Clade C HIV-1 infections are responsible for a large proportion of global HIV-1 burden, and a vaccine is urgently required. Sahoo et al. created a clade C HIV-1 vaccination regimen that they tested in rhesus macaques, consisting of priming with modified vaccinia Ankara (MVA) and boosting with cyclically permuted trimeric gp120 (CycP-gp120).
To assess delivery methods, vaccines were administered by parenteral injection or oral administration using a needle-free injector. Both routes of MVA/CycP-gp120 administration provided equivalent protection against mucosal SHIV infection. Reduced risk of infection correlated with distinct env-specific IgG Fc glycosylation profiles, as well as with vaccine-induced TNF-α+ IFN-γ+ CD8+ T cells and TNF-α+ CCR5lo CD4+ T cells. These findings demonstrate that the MVA/CycP-gp120 immunization regimen provides significant protection against heterologous SHIV infection.
The rising global HIV-1 burden urgently requires vaccines capable of providing heterologous protection. Here, they developed a clade C HIV-1 vaccine consisting of priming with modified vaccinia Ankara (MVA) and boosting with cyclically permuted trimeric gp120 (CycP-gp120) protein, delivered either orally using a needle-free injector or through parenteral injection.
They tested protective efficacy of the vaccine against intrarectal challenges with a pathogenic heterologous clade C SHIV infection in rhesus macaques. Both routes of vaccination induced a strong envelope-specific IgG in serum and rectal secretions directed against V1V2 scaffolds from a global panel of viruses with polyfunctional activities. Envelope-specific IgG showed lower fucosylation compared with total IgG at baseline, and most of the vaccine-induced proliferating blood CD4+ T cells did not express CCR5 and α4β7, markers associated with HIV target cells.

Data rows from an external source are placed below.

(* ===== verification/DriverQuiesce.v ===== *)
(** * Pinning and quiescing a driver, access by access

    [DriverRecords] runs [driver_manager_activity_pin], [driver_manager_activity_unpin]
    and [driver_manager_begin_quiesce] on their own.  Here any number of threads pin and
    unpin activities of one driver slot while the driver manager takes the driver
    through its life: every access to a shared field is a step, and any thread may take the next
    one.  (Between the store that closes the slot and the load of [in_flight] that
    ends the wait lies the locked increment of [g_quiesce_waits], and the pinners
    count themselves with locked instructions; on the processor these are full
    barriers, so the steps interleave.)  The life-cycle operations are not locked
    and are run by one thread, the manager, which may make any call at any time.  The counters [g_quiesce_pins], [g_quiesce_unpins],
    [g_quiesce_rejections] and so on, which nothing reads back but the statistics, are left out. *)

From S2P Require Import Prelude KernelEnv DriverRecords.

(** Where a pinner is, with the generation [g] of its identity and the kind [k] of its activity: before
    the load of the slot's generation; of [accepting]; before the two increments; before the loads of the state,
    of [accepting], of the record's [active] and of its generation; before the two decrements that give up;
    holding the pin; before the load of the generation and the two decrements that end it. *)
Inductive tpc :=
| t_idle
| p_generation (g k : Z) | p_accepting (g k : Z) | p_count (g k : Z) | p_category (g k : Z) | p_state (g k : Z)
| p_recheck (g k state : Z) | p_active (g k state : Z) | p_live (g k state : Z)
| p_undo_category (k : Z) | p_undo_count
| pinned (g k : Z)
| u_generation (g k : Z) | u_category (k : Z) | u_count.
#[export] Instance tpc_inhabited : Inhabited tpc := populate t_idle.

(** An idle thread may start to pin; any other goes on. *)
Inductive tchoice := t_pin (g k : Z) | t_go.

Definition pin_args_ok (g k : Z) : bool := nonzero g && negb ((k <? DRIVER_ACTIVITY_CALL) || (DRIVER_ACTIVITY_DMA <? k)).
Definition pinner_step (c : tchoice) (t : tpc) (d : DriverRecord) (q : DriverQuiesceSlot) : tpc * DriverQuiesceSlot :=
  match t with
  | t_idle => (match c with t_pin g k => if pin_args_ok g k then p_generation g k else t_idle | t_go => t_idle end, q)
  | p_generation g k => (if negb (q_generation q =? g) then t_idle else p_accepting g k, q)
  | p_accepting g k => (if accepting q =? 0 then t_idle else p_count g k, q)
  | p_count g k => (p_category g k, q <| in_flight := u32 (in_flight q + 1) |>)
  | p_category g k => (p_state g k, bump_activity k 1 q)
  | p_state g k => (p_recheck g k (d_state d), q)
  | p_recheck g k state => (if accepting q =? 0 then p_undo_category k else p_active g k state, q)
  | p_active g k state => (if nonzero (d_active d) then p_live g k state else p_undo_category k, q)
  | p_live g k state => (if (d_generation d =? g) && pinnable_state state then pinned g k else p_undo_category k, q)
  | p_undo_category k => (p_undo_count, bump_activity k (-1) q)
  | p_undo_count => (t_idle, q <| in_flight := u32 (in_flight q - 1) |>)
  | pinned g k => (u_generation g k, q)
  | u_generation g k => (if q_generation q =? g then u_category k else t_idle, q)
  | u_category k => (u_count, bump_activity k (-1) q)
  | u_count => (t_idle, q <| in_flight := u32 (in_flight q - 1) |>)
  end.

(** Where the manager is: between calls; in [begin_quiesce] before the store that closes the slot, the decision by the
    state, the store of the state, the store that opens it again; in [abort_load] before its two stores; in
    [wait_quiesced] before a load of [in_flight] and before the store of [quarantined]; in [clear_driver_record] and in
    [activate_driver_record] before the n-th store. *)
Inductive mpc :=
| m_idle
| m_close | m_decide | m_quiesce | m_reopen
| m_abort (failure_state : Z) | m_fail (failure_state : Z)
| m_wait | m_quarantine
| m_clear (n : nat) | m_activate (n : nat).

(** The manager's calls, with the generation of the identity they are given, and, within a call, to go on or (in [wait_quiesced]) to stop
    looking: the spin limit is reached, or a fault was injected. *)
Inductive mchoice := c_begin (g : Z) | c_abort (g failure_state : Z) | c_set_state (state : Z) | c_wait (g : Z) | c_give_up | c_unregister | c_register | c_go.
(** What [begin_quiesce], [abort_load] and [wait_quiesced] answer. *)
Inductive manswer := a_begin (result : Z) | a_abort (result : Z) | a_wait (result : Z).

Definition record_is_live (g : Z) (d : DriverRecord) : bool := nonzero g && (nonzero (d_active d) && (d_generation d =? g)).
(** [driver_manager_set_state_identity] of the live driver. *)
Definition change_state (state : Z) (d : DriverRecord) : DriverRecord :=
  if nonzero (d_active d) && legal_state_transition (d_state d) state then d <| d_state := u8 state |> else d.
(** The stores of [clear_driver_record] and of [activate_driver_record], in order. *)
Definition clear_store (n : nat) (d : DriverRecord) (q : DriverQuiesceSlot) : DriverRecord * DriverQuiesceSlot :=
  match n with
  | 0%nat => (d <| d_active := 0 |>, q)
  | 1%nat => (d <| d_state := DRIVER_STATE_EMPTY |>, q)
  | 2%nat => (d <| d_kind := 0 |> <| d_permissions := 0 |> <| d_name := [] |> <| d_version := [] |> <| d_instance := 0 |>, q)
  | _ => (d, q <| accepting := 0 |>)
  end.
Definition activate_store (n : nat) (d : DriverRecord) (q : DriverQuiesceSlot) : DriverRecord * DriverQuiesceSlot :=
  match n with
  | 0%nat => (d <| d_generation := driver_next_generation (d_generation d) |>, q)
  | 1%nat => (d, q <| q_generation := d_generation d |>)
  | 2%nat => (d, q <| in_flight := 0 |>)
  | 3%nat => (d, q <| q_calls := 0 |>)
  | 4%nat => (d, q <| q_irqs := 0 |>)
  | 5%nat => (d, q <| q_work := 0 |>)
  | 6%nat => (d, q <| q_dma := 0 |>)
  | 7%nat => (d, q <| q_quarantined := 0 |>)
  | 8%nat => (d, q <| accepting := 1 |>)
  | 9%nat => (d <| d_active := 1 |>, q)
  | _ => (d <| d_state := DRIVER_STATE_REGISTERED |>, q)
  end.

After SHIV challenge, both routes of vaccination conferred significant and equivalent protection, with 40% of animals remaining uninfected at the end of six weekly repeated challenges with an estimated efficacy of 68% per exposure. Induction of envelope-specific IgG correlated positively with G1FB glycosylation, and G2S2F glycosylation correlated negatively with protection. Vaccine-induced TNF-α+ IFN-γ+ CD8+ T cells and TNF-α+ CD4+ T cells expressing low levels of CCR5 in the rectum at prechallenge were associated with decreased risk of SHIV acquisition. These results demonstrate that the clade C MVA/CycP-gp120 vaccine provides heterologous protection against a tier2 SHIV rectal challenge by inducing a polyfunctional antibody response with distinct Fc glycosylation profile, as well as cytotoxic CD8 T cell response and CCR5-negative T helper response in the rectum.